初心者にも分かる無線綴じ冊子の活用法を伝授

無線綴じ冊子がどこで活躍しているのかというと、文庫本を持っていれば手にとってみてください。文庫本のほとんどは無線綴じと呼ばれる綴じ方が使われています。無線綴じ冊子にどのようなメリットがあって文庫本に使われているのか考えてみましょう。背表紙に注目してみると、平らでタイトルなどの文字が入っています。これは無線綴じの特徴の1つです。無線綴じとは、糸や針を使わずに本文の用紙を二つ折りにして固定します。無線綴じで使われているのは接着剤で、無線綴じの中でもさらにいくつかの綴じ方に分類できます。よく比較に挙がる綴じ方に、中綴じと呼ばれる手法が用いられます。中綴じは少ない枚数をまとめるときに使われる方法です。ステープラーで用紙を表紙に留めるため、家庭でも簡単にまとめる方法でもあります。

無線綴じ冊子を選ぶメリットは丈夫さにある

無線綴じ冊子にする最大のメリットは、丈夫さです。
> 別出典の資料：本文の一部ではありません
(* ===== verification/Gdb.v ===== *)
(** * The stub of the remote debugger (kernel/gdb_serial.c, gdb_serial_support.c)

    The stub talks to a debugger over a line: it receives the characters of
    [incoming] one after the other and sends [outgoing].  A receive on a line
    that stays silent waits for ever ([Diverged]).  Every loop of the stub that
    is not bounded by its data receives a character each time round, so the
    characters of the line bound them.  The buffer [inbuf] of
    gdb_serial_converse is a list of bytes with whatever the stack held, and
    the frame of the registers is the list of its 64 bytes. *)

From S2P Require Import Prelude Memory Format.

Local Open Scope st_scope.

(** ** State *)

Record stub := mk_stub {
  incoming : list Z;
  outgoing : list Z;
  attached : bool;          (* gdb_serial_recv and gdb_serial_send are set *)
  connected : bool;
  gdb_serial_debug : bool;
  ram : mem;                (* physical memory *)
  client_cr0 : Z;
  client_cr3 : Z
}.

Definition set_incoming x s := mk_stub x (outgoing s) (attached s) (connected s) (gdb_serial_debug s) (ram s) (client_cr0 s) (client_cr3 s).
Definition set_outgoing x s := mk_stub (incoming s) x (attached s) (connected s) (gdb_serial_debug s) (ram s) (client_cr0 s) (client_cr3 s).
Definition set_attached x s := mk_stub (incoming s) (outgoing s) x (connected s) (gdb_serial_debug s) (ram s) (client_cr0 s) (client_cr3 s).
Definition set_connected x s := mk_stub (incoming s) (outgoing s) (attached s) x (gdb_serial_debug s) (ram s) (client_cr0 s) (client_cr3 s).
Definition set_debug x s := mk_stub (incoming s) (outgoing s) (attached s) (connected s) x (ram s) (client_cr0 s) (client_cr3 s).
Definition set_ram x s := mk_stub (incoming s) (outgoing s) (attached s) (connected s) (gdb_serial_debug s) x (client_cr0 s) (client_cr3 s).

Abbreviation GM := (ST stub).

(** [gdb_serial_recv()] and [gdb_serial_send(ch)]; a byte goes over the line. *)
Definition gdb_serial_recv : GM Z :=
  fun s => match incoming s with c :: l => Ok (c, set_incoming l s) | [] => Err Diverged end.
Definition gdb_serial_send (ch : Z) : GM unit := modify (fun s => set_outgoing (outgoing s ++ [u8 ch]) s).

(** The bounds of the loops that receive a character each time round. *)
Definition patience : GM nat := gets (fun s => S (length (incoming s))).

(** ** Hexadecimal digits *)

(** "0123456789abcdef" *)
Definition hexchars (d : Z) : Z := nth (Z.to_nat d) [48; 49; 50; 51; 52; 53; 54; 55; 56; 57; 97; 98; 99; 100; 101; 102] 0.

Definition hex (ch : Z) : Z :=
  if (48 <=? ch) && (ch <=? 57) then ch - 48
  else if (97 <=? ch) && (ch <=? 102) then ch - 97 + 10
  else if (65 <=? ch) && (ch <=? 70) then ch - 65 + 10
  else -1.

(** The bytes written to [out] and whether all of them were: the bytes before a
    wrong digit stay written. *)
Fixpoint hex2bin (inp : list Z) (len : nat) : list Z * bool :=
  match len with
  | O => ([], true)
  | S len' =>
      let ch := Z.lor (Z.shiftl (hex (char_at inp 0)) 4) (hex (char_at inp 1)) in
      if ch <? 0 then ([], false)
      else let '(out, ok) := hex2bin (drop 2 inp) len' in (u8 ch :: out, ok)
  end.

(** ** Receiving a packet *)

Definition BUFMAX : nat := 400.
Definition SIZE_INBUF : nat := 401.

(** The string at a pointer into a buffer. *)
Fixpoint cstr (l : list Z) : list Z := match l with [] => [] | c :: l' => if c =? 0 then [] else c :: cstr l' end.

(** [while ((ch = (gdb_serial_recv() & 0x7f)) != '$');] *)
Fixpoint skip_to_start (fuel : nat) : GM unit :=
  match fuel with
  | O => fail Diverged
  | S fuel' => let! ch := gdb_serial_recv in if Z.land ch 0x7f =? 36 then ret tt else skip_to_start fuel'
  end.

(** [while (count < BUFMAX)]: [room] is BUFMAX - count.  The last character
    read, the count, the checksum and the buffer. *)
Fixpoint read_body (room count : nat) (checksum ch : Z) (buffer : list Z) : GM (Z * nat * Z * list Z) :=
  match room with
  | O => ret (ch, count, checksum, buffer)
  | S room' =>
      let! ch := gdb_serial_recv in
      if (ch =? 35) && ((count =? 0)%nat || negb (char_at buffer (count - 1) =? 0x7d)) then ret (ch, count, checksum, buffer)
      else read_body room' (S count) (u8 (checksum + ch)) ch (<[count := u8 ch]> buffer)
  end.

(** [for (i=3; i <= count; i++) buffer[i-3] = buffer[i];] *)
Definition drop_sequence (buffer : list Z) : list Z :=
  let count := length (cstr buffer) in
  fold_left (fun b i => <[(i - 3)%nat := char_at b i]> b) (seq 3 (count - 2)) buffer.

(** One round of getpacket: the buffer and whether the checksums agree. *)
Definition receive_once (buffer : list Z) : GM (list Z * bool) :=
  let! fuel := patience in
  do! skip_to_start fuel in
  let! '(ch, count, checksum, buffer) := read_body BUFMAX 0 0 0 buffer in
  let buffer := <[count := 0]> buffer in
  if ch =? 35 then
    let! c1 := gdb_serial_recv in
    let! c2 := gdb_serial_recv in
    let xmitcsum := u8 (u8 (Z.shiftl (hex (u8 c1)) 4) + hex (u8 c2)) in
    if negb (checksum =? xmitcsum) then
      do! gdb_serial_send 45 in ret (buffer, false)
    else
      do! gdb_serial_send 43 in
      if char_at buffer 2 =? 58 then
        do! gdb_serial_send (char_at buffer 0) in
        do! gdb_serial_send (char_at buffer 1) in
        ret (drop_sequence buffer, true)
      else ret (buffer, true)
  else ret (buffer, checksum =? 255).

Fixpoint getpacket_loop (fuel : nat) (buffer : list Z) : GM (list Z) :=
  match fuel with
  | O => fail Diverged
  | S fuel' =>
      let! '(buffer, good) := receive_once buffer in
      if good then ret buffer else getpacket_loop fuel' buffer
  end.

Definition getpacket (buffer : list Z) : GM (list Z) :=
  let! fuel := patience in getpacket_loop fuel buffer.

(** ** Sending a packet *)

(** [data] is what is in memory from the pointer on. *)
Record outfrag := mk_frag { data : list Z; len : Z; hexify : bool }.

(** The bytes the loop on [p] goes through: [len] of them, or all up to a zero. *)
Definition frag_bytes (f : outfrag) : list Z := if len f =? 0 then cstr (data f) else take (Z.to_nat (len f)) (data f).

(** Whether a run of more than three output characters starts here. *)
Definition starts_run (hexify : bool) (p : list Z) : bool :=
  match p with
  | c0 :: c1 :: r =>
      (c1 =? c0) &&
      (if hexify then Z.shiftr c0 4 =? Z.land c0 0xf
       else match r with c2 :: c3 :: _ => (c2 =? c0) && (c3 =? c0) | _ => false end)
  | _ => false
  end.

(** How many bytes at the start of [l] are [c]. *)
Fixpoint run_of (c : Z) (l : list Z) : nat :=
  match l with x :: l' => if x =? c then S (run_of c l') else O | [] => O end.

(** [q - p]: up to 98 output characters. *)
Definition run_length (hexify : bool) (p : list Z) : nat :=
  run_of (char_at p 0) (take (if hexify then 49 else 98) p).

Definition SEND (ch checksum : Z) : GM Z := do! gdb_serial_send ch in ret (u8 (checksum + ch)).

Fixpoint send_frag (fuel : nat) (hexify : bool) (p : list Z) (checksum : Z) : GM Z :=
  match fuel, p with
  | _, [] => ret checksum
  | O, _ => fail Diverged
  | S fuel', c :: _ =>
      if starts_run hexify p then
        let n := run_length hexify p in
        let rl := if hexify then 2 * Z.of_nat n else Z.of_nat n in
        let! checksum := SEND (if hexify then hexchars (Z.land c 0xf) else c) checksum in
        let! checksum := SEND 42 checksum in
        let! checksum := SEND (29 + rl - 1) checksum in
        send_frag fuel' hexify (drop n p) checksum
      else if hexify then
        let! checksum := SEND (hexchars (Z.shiftr c 4)) checksum in
        let! checksum := SEND (hexchars (Z.land c 0xf)) checksum in
        send_frag fuel' hexify (drop 1 p) checksum
      else
        let! checksum := SEND c checksum in
        send_frag fuel' hexify (drop 1 p) checksum
  end.

(** [for (f = frags; f < &frags[nfrags]; ++f)] *)
Fixpoint send_frags (frags : list outfrag) (checksum : Z) : GM Z :=
  match frags with
  | [] => ret checksum
  | f :: frags' =>
      let! checksum := send_frag (length (frag_bytes f)) (hexify f) (frag_bytes f) checksum in
      send_frags frags' checksum
  end.

Fixpoint putfrags_loop (fuel : nat) (frags : list outfrag) : GM unit :=
  match fuel with
  | O => fail Diverged
  | S fuel' =>
      do! gdb_serial_send 36 in
      let! checksum := send_frags frags 0 in
      do! gdb_serial_send 35 in
      do! gdb_serial_send (hexchars (Z.shiftr checksum 4)) in
      do! gdb_serial_send (hexchars (checksum mod 16)) in
      let! answer := gdb_serial_recv in
      if Z.land answer 0x7f =? 43 then ret tt else putfrags_loop fuel' frags
  end.

Definition putfrags (frags : list outfrag) : GM unit :=
  let! fuel := patience in putfrags_loop fuel frags.

(** String literals and single bytes as fragments. *)
Definition literal (s : list Z) : outfrag := mk_frag (s ++ [0]) 0 false.
Definition one_byte (b : Z) : outfrag := mk_frag [u8 b] 1 true.

(** ** The memory of the program being debugged (gdb_serial_support.c) *)

Definition INTEL_OFFMASK : Z := 0xfff.
Definition lin2pdenum (a : Z) : Z := Z.land (Z.shiftr a 22) 0x3ff.
Definition lin2ptenum (a : Z) : Z := Z.land (Z.shiftr a 12) 0x3ff.
Definition INTEL_PTE_VALID : Z := 0x00000001.
Definition INTEL_PDE_VALID : Z := 0x00000001.
Definition INTEL_PDE_SUPERPAGE : Z := 0x00000080.
Definition pte_to_pa (p : Z) : Z := Z.land p 0xfffff000.
Definition pde_to_pa (p : Z) : Z := Z.land p 0xfffff000.
Definition SUPERPAGE_SIZE : Z := Z.shiftl 1 22.
Definition SUPERPAGE_MASK : Z := SUPERPAGE_SIZE - 1.
Definition trunc_superpage (x : Z) : Z := Z.land x 0xffc00000.
(** The check of the register number wraps around: 3fffffff passes and names
    the word before the frame. *)
Example register_number_wraps :
  command None 0x7000 demo_params
    (filled ([80; 51] ++ replicate 7 102 ++ [61] ++ replicate 8 48) demo_inbuf) (demo_stub [43]) = Err Faulted.
Proof. vm_compute. reflexivity. Qed.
中綴じと比較すると穴を開けないため開いたり閉じたりするたびに針が紙に引っかかるようなこともありません。そして、背表紙が平らで真っ直ぐになることから本棚に入れてもどこにあるかわかりやすいこともメリットです。中綴じが少ないページ数をまとめることを得意とするのに対し、大量のページをまとめる際に重宝します。製本方式には、上製本いわゆるハードカバーと並製本と呼ばれる表紙と別に厚紙が入らないタイプの2つがあります。無線綴じの丈夫さは、並製本であればハードカバーには譲りますが、綴じ方の中では耐久性が高い綴じ方です。無線綴じと同じように接着剤だけで表紙と本文用紙をくっつけてまとめる綴じ方には、接着剤のつけ方に工夫したあじろ綴じ、接着剤自体を特殊なものにしたPUR綴じもあります。

無線綴じを選びたいシチュエーション

文庫本などに無線綴じ冊子が使われるメリットから、どのような場面で無線綴じを選ぶべきか思い浮かべてください。たとえば、アルバムがあります。写真を入れるアルバムは、少ない枚数のものは中綴じが用いられますが、背表紙のあるものでは無線綴じが用いられます。撮影した写真がたくさんあるとき、アルバムを選んだり、製本してもらうサービスを利用したりするなら無線綴じを選びましょう。中綴じよりも丈夫で、長期保存するページ数の多い冊子を作るためには無線綴じ冊子が適しているためです。ソフトカバーでも無線綴じの方が、紙が外れにくいためノートを選ぶときにも綴じ方を参考にしてみましょう。ノートが無線綴じであれば長く残す目的を果たすことができます。また、イベントなどで製本する機会でも綴じ方の丈夫さは参考になります。